Di recente Valerio Antonini si è reso protagonista di alcuni post piuttosto velenosi su X. Nel mirino c’erano gli arbitri della sfida tra Olimpia Milano e Trapani Shark. Il patron non si rimangia quel che ha cinguettato: “Spendo e devo stare zitto? Il basket è poco vendibile perché non si è evoluto, è mancata una progettualità sana, intelligente”.

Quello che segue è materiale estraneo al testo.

(** X8.  In the three single-loop variants a candidate under tolerance
    does not end the search: without exact hit every candidate is tested. *)
Theorem single_loop_tests_all
    (f : Function) (temp found : RefCoords) (found_dist : double) :
  variant_of f <> ExhaustiveLayered ->
  (forall q, In q (candidates f) -> exact_hit' q = false) ->
  calls (snd (locate_cell tolerance try_candidate try_candidate_xtr
                f temp found found_dist)) =
  map fst (candidates f).
Proof.
  intros V H. rewrite locate_cell_single_loop by exact V. cbn [snd].
  destruct (finish_frame f (scan tolerance try_candidate try_candidate_xtr
              (candidates f) (start f temp found found_dist)))
    as (_ & _ & _ & -> & _).
  rewrite scan_outside_calls by exact H.
  destruct (start_frame f temp found found_dist) as (_ & _ & _ & _ & -> & _).
  reflexivity.
Qed.

(** X9.  An id of an extruded mesh of [columnCount] columns of
    [layerCount > 0] layers decodes to a column and a layer of the mesh,
    and these encode the id again. *)
Theorem encode_decode (id columnCount layerCount : Z) :
  0 < layerCount ->
  0 <= id < columnCount * layerCount ->
  0 <= fst (decode id layerCount) < columnCount /\
  0 <= snd (decode id layerCount) < layerCount /\
  encode (fst (decode id layerCount)) (snd (decode id layerCount)) layerCount = id.
Proof.
  intros HL H. unfold decode, encode. cbn [fst snd].
  rewrite Z.quot_div_nonneg, Z.rem_mod_nonneg by lia.
  pose proof (Z.div_mod id layerCount ltac:(lia)) as Hd.
  pose proof (Z.mod_pos_bound id layerCount ltac:(lia)) as Hm.
  assert (0 <= id / layerCount) by (apply Z.div_pos; lia).
  repeat split; try lia.
  apply Z.div_lt_upper_bound; nia.
Qed.
(** * blog-backend: the comment, blog and account routes over their Mongoose models

    A shallow embedding of [models/Comment.js], the Blog model, the comment
    routes, [routes/blogs.js] and [routes/auth.js].  A collection is a finite
    map from [_id] to document; a route handler is a function from the
    database to a response and the database it leaves behind. *)

From stdpp Require Import gmap strings list fin_maps sorting.
From Stdlib Require Import ZArith.

Local Open Scope Z_scope.

(** ** Values shared by the models *)

(** A MongoDB ObjectId, kept abstract as a number. *)
Abbreviation ObjectId := positive.

(** A JavaScript [Date], in milliseconds. *)
Abbreviation Date := Z.

(** ** The JavaScript array and string operations the models call *)

Module JS.

(** [arr.indexOf(x)]: the first index holding [x], or [-1]. *)
Definition indexOf (arr : list ObjectId) (x : ObjectId) : Z :=
  match list_find (λ y, y = x) arr with
  | Some (i, _) => Z.of_nat i
  | None => -1
  end.

(** [arr.splice(start, 1)] for a [start] inside the array: the element at
    [start] is taken out. *)
Definition splice1 (arr : list ObjectId) (start : Z) : list ObjectId :=
  delete (Z.to_nat start) arr.
(** X4.  A subscriber whose send failed in one publish is not sent to by the
    next publish: it is outside that publish's snapshot. *)
Theorem failed_subscriber_not_retried (text1 text2 : string)
    (final1 final2 : bool) (w : World) (s : Client) :
  hub_wf w →
  failures_of s (sends_during (broadcast_transcript text1 final1) w) ≠ [] →
  let w' := after (broadcast_transcript text1 final1) w in
  (s ∉ snapshot w') ∧
  frames_to s (sends_during (broadcast_transcript text2 final2) w') = [] ∧
  failures_of s (sends_during (broadcast_transcript text2 final2) w') = [].
Proof.
  intros Hwf Hfail. simpl.
  assert (s ∉ snapshot (after (broadcast_transcript text1 final1) w)) as Hout.
  { destruct (decide (connected_clients w = ∅)) as [He | He].
    { exfalso. apply Hfail. unfold sends_during, after.
      rewrite broadcast_empty by done. simpl. by rewrite drop_all. }
    destruct (send_to_all_spec (elements (connected_clients (at_snapshot w)))
                (wire_message text1 final1 w) (at_snapshot w))
      as (w' & evs & Hrun & Hev & Hnet & Hcl & Hmsg & Hgone).
    assert (broadcast_transcript text1 final1 w = (Return tt, w')) as Hb
      by (by rewrite broadcast_unfold).
    assert (net w' = net w ++ evs) as Hnet' by (by rewrite Hnet, at_snapshot_net).
    rewrite (sends_during_eq _ _ _ _ _ Hb Hnet') in Hfail.
    unfold after. rewrite Hb. simpl.
    pose proof (failure_event _ _ _ Hmsg Hfail) as Hin.
    assert (s < next_conn (at_snapshot w))%nat as Hlt.
    { apply (evolves_wf _ _ (at_snapshot_evolves w) Hwf).
      apply (proj1 (elem_of_elements _ _)). rewrite <- Hcl.
      apply list_elem_of_fmap. by exists (SendFail s (wire_message text1 final1 w)). }
    pose proof (Hgone s Hin Hlt) as Hs.
    unfold snapshot. case_bool_decide; [apply not_elem_of_empty |].
    eapply evolves_absent; [apply at_snapshot_evolves | | done].
    destruct Hev as [? _]. lia. }
  split; [done |]. by apply snapshot_outsider_not_sent.
Qed.

Lemma failed_subscriber_not_retried_witness :
  frames_to 0%nat (sends_during (broadcast_transcript "again" true)
                     (after (broadcast_transcript "hello" false) demo_hub)) = [] ∧
  failures_of 0%nat (sends_during (broadcast_transcript "again" true)
                       (after (broadcast_transcript "hello" false) demo_hub)) = [].
Proof.
  refine (proj2 (failed_subscriber_not_retried "hello" "again" false true
                   demo_hub 0%nat demo_hub_wf _)).
  vm_compute. discriminate.
Defined.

Antonini e la rinascita del Trapani

Se Trapani Shark vola, lo stesso non si può dire del Trapani calcio. Antonini da questo punto di vista si aspetta una rinascita nel 2025: “Quest’anno non siamo partiti bene, ma siamo pur sempre in semifinale di coppa Italia e in zona playoff. Molto è cambiato a Monopoli con quei due gol presi in 3 minuti, 92’ e 95’. Da quel momento 5 sconfitte in 7 partite e l’esonero di Sasà Aronica, dolorosissimo. Anche se lui è stato un signore, sono io il responsabile delle scelte sbagliate”.

Si possono fare soldi con il calcio? Antonini è convinto di sì e spiega le sue idee: “Porto gli esempi facili di Atalanta, Udinese, Sassuolo. Le società di calcio sono aziende con le loro criticità e vanno gestite come aziende vere e proprie. La patrimonializzazione è fondamentale, stadio, merchandise, sviluppo del brand, quotazione in borsa. Ipotizzo ricavi per 10 e per 15. Diego mi ha avvicinato al calcio, il sogno era poter condividere esperienze di questo genere con lui”.